Ebert: No Thumbs!

Film critic Roger Ebert has nixed use of his TV show’s thumbs until he gets a new contract. “Ebert, who is negotiating a new contract with the syndicated TV show’s distributor, Disney-ABC Domestic Television, is a copyright holder on the signature “thumbs up-thumbs down” judgment that’s part of each film review.”

Spanish TV Drops Live Bullfights

Spain’s public television network has dropped live bullfighting from its schedule. “Bullfight promoters say dropping live broadcasts is unfair to older people who cannot afford to go to bullfights. The sport, described so eloquently by Ernest Hemingway in Death in the Afternoon, still draws 65 million people annually, promoters said. But bullfighting has few young followers in Spain and most audiences are middle-aged or older.”

Toronto Festival Portends Dark Awards Season

“During the last decade, the Toronto Film Festival, now in its 32nd year, has emerged as the unofficial beginning of a six-month movie-awards cycle that culminates with the Oscar ceremony in late February. While some high-profile offerings are tucked elsewhere in the program, the gala presentations tend to attract the movies’ stars and a frenzy of media coverage. This time around, the opening notes are a bit intense.”
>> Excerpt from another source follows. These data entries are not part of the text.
(** SM 177-194 SessionStateStatus. *)
Definition state_text (s : SessionStateStatus) : string := match s with active => "active" | archived => "archived" | crash => "crash" end.
Definition dec_state (v : json) : option SessionStateStatus :=
  tag ← as_string v; List.find (fun s => tagged (state_text s) tag) [active; archived; crash].
Definition enc_state (s : SessionStateStatus) : json := obj [must "status" (str (state_text s))].
Definition dec_state_field (v : json) : option SessionStateStatus := req "status" dec_state v.
Definition task_text (s : AgentTaskState) : string :=
  match s with needs_input => "needs_input" | completed => "completed" | task_error => "error" end.
Definition dec_task (v : json) : option AgentTaskState :=
  tag ← as_string v; List.find (fun s => tagged (task_text s) tag) [needs_input; completed; task_error].
Definition enc_status (s : AgentStatus) : json :=
  obj [must "summary" (JStr (st_summary s)); may "taskState" (fun t => str (task_text t)) (taskState s);
       must "basedOnMessageCount" (int (basedOnMessageCount s))].
Definition dec_status (v : json) : option AgentStatus :=
  s ← req "summary" as_string v; t ← opt "taskState" dec_task v; n ← req "basedOnMessageCount" as_int v;
  Some {| st_summary := s; taskState := t; basedOnMessageCount := n |}.
(** SM 163-163 ChildUsageAttributionEntry.origin. *)
Definition origin_text (o : Origin) : string :=
  match o with spawn_task => "spawn_task" | agent_message => "agent_message" | direct_user => "direct_user" end.
Definition dec_origin (v : json) : option Origin :=
  tag ← as_string v; List.find (fun o => tagged (origin_text o) tag) [spawn_task; agent_message; direct_user].

(** SM 93-98 SessionEntryBase. The fields all entries have. *)
Definition base (e : SessionEntry) : fields :=
  [must "id" (JStr (e_id e)); must "parentId" (match parentId e with Some p => JStr p | None => JNull end); must "timestamp" (iso (e_timestamp e))].
Definition as_parent (v : json) : option (option jsstr) := match v with JNull => Some None | JStr p => Some (Some p) | _ => None end.

(** SM 123-136 CompactionEntry. *)
Definition compaction_fields (c : Compaction) : fields :=
  [must "summary" (JStr (cmp_summary c)); must "firstKeptEntryId" (JStr (firstKeptEntryId c)); must "tokensBefore" (int (cmp_tokensBefore c));
   may "details" Datatypes.id (cmp_details c); ("fromHook"%string, set_flag (cmp_fromHook c)); may "customInstructions" JStr (cmp_customInstructions c);
   may "usage" enc_usage (cmp_usage c); may "harnessDigest" JStr (cmp_harnessDigest c);
   may "harnessStateFingerprint" JStr (cmp_harnessStateFingerprint c)].
Definition dec_compaction_entry (v : json) : option Compaction :=
  s ← req "summary" as_string v; k ← req "firstKeptEntryId" as_string v; b ← req "tokensBefore" as_int v; d ← opt "details" Some v;
  h ← flag "fromHook" v; c ← opt "customInstructions" as_string v; u ← opt "usage" dec_usage v; g ← opt "harnessDigest" as_string v;
  f ← opt "harnessStateFingerprint" as_string v;
  Some {| cmp_summary := s; firstKeptEntryId := k; cmp_tokensBefore := b; cmp_details := d; cmp_fromHook := h; cmp_customInstructions := c;
          cmp_usage := u; cmp_harnessDigest := g; cmp_harnessStateFingerprint := f |}.
(** SM 138-145 BranchSummaryEntry. *)
Definition branch_fields (b : BranchSummaryData) : fields :=
  [must "fromId" (JStr (br_fromId b)); must "summary" (JStr (br_summary b)); may "details" Datatypes.id (br_details b);
   ("fromHook"%string, set_flag (br_fromHook b)); may "usage" enc_usage (br_usage b)].
Definition dec_branch_entry (v : json) : option BranchSummaryData :=
  f ← req "fromId" as_string v; s ← req "summary" as_string v; d ← opt "details" Some v; h ← flag "fromHook" v; u ← opt "usage" dec_usage v;
  Some {| br_fromId := f; br_summary := s; br_details := d; br_fromHook := h; br_usage := u |}.
(** SM 206-212 CustomMessageEntry. *)
Definition custom_fields (c : CustomMessageData) : fields :=
  [must "customType" (JStr (cm_customType c)); must "content" (enc_content (cm_content c)); must "display" (JBool (cm_display c));
   may "details" Datatypes.id (cm_details c)].
Definition dec_custom_entry (v : json) : option CustomMessageData :=
  t ← req "customType" as_string v; c ← req "content" dec_content v; y ← req "display" as_bool v; d ← opt "details" Some v;
  Some {| cm_customType := t; cm_content := c; cm_details := d; cm_display := y |}.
Oh, That’s So High School!

This late summer, the entertainment getting the biggest ratings are focused on high school. “Every era, maybe every season probably seems special to its own constituents. Acknowledging that this, too, shall pass, I offer a modest proposal about the high school products on offer in the summer of 2007: Innocence, an especially keen yearning for a futureless state of suspended animation, is the transfixing allure of this year’s wildly popular productions.”

High School Musical Sets Records

The Disney show premiered last Friday. “With that premiere drawing 17.24 million viewers — the largest audience in cable television history — Disney Channel averaged 5.93 million viewers for its prime-time programming from Aug. 13 through Monday, making it the third-most-watched network of the week, according to figures released Tuesday by Nielsen Media Research.”

Tiny Film Scores Big Box Office

” ‘Once’ was written and directed by John Carney, 35, who was a bass player with the Irish band The Frames, between 1990 and 1994. The film tells the story of an Irish street musician who lacks the confidence to perform his own songs and who finds a muse in a Czech flower-seller and pianist he meets on the streets of Dublin. Having been made for only £75,000, Once has taken almost $7 million (£3.5 million) at the box office in a few weeks.”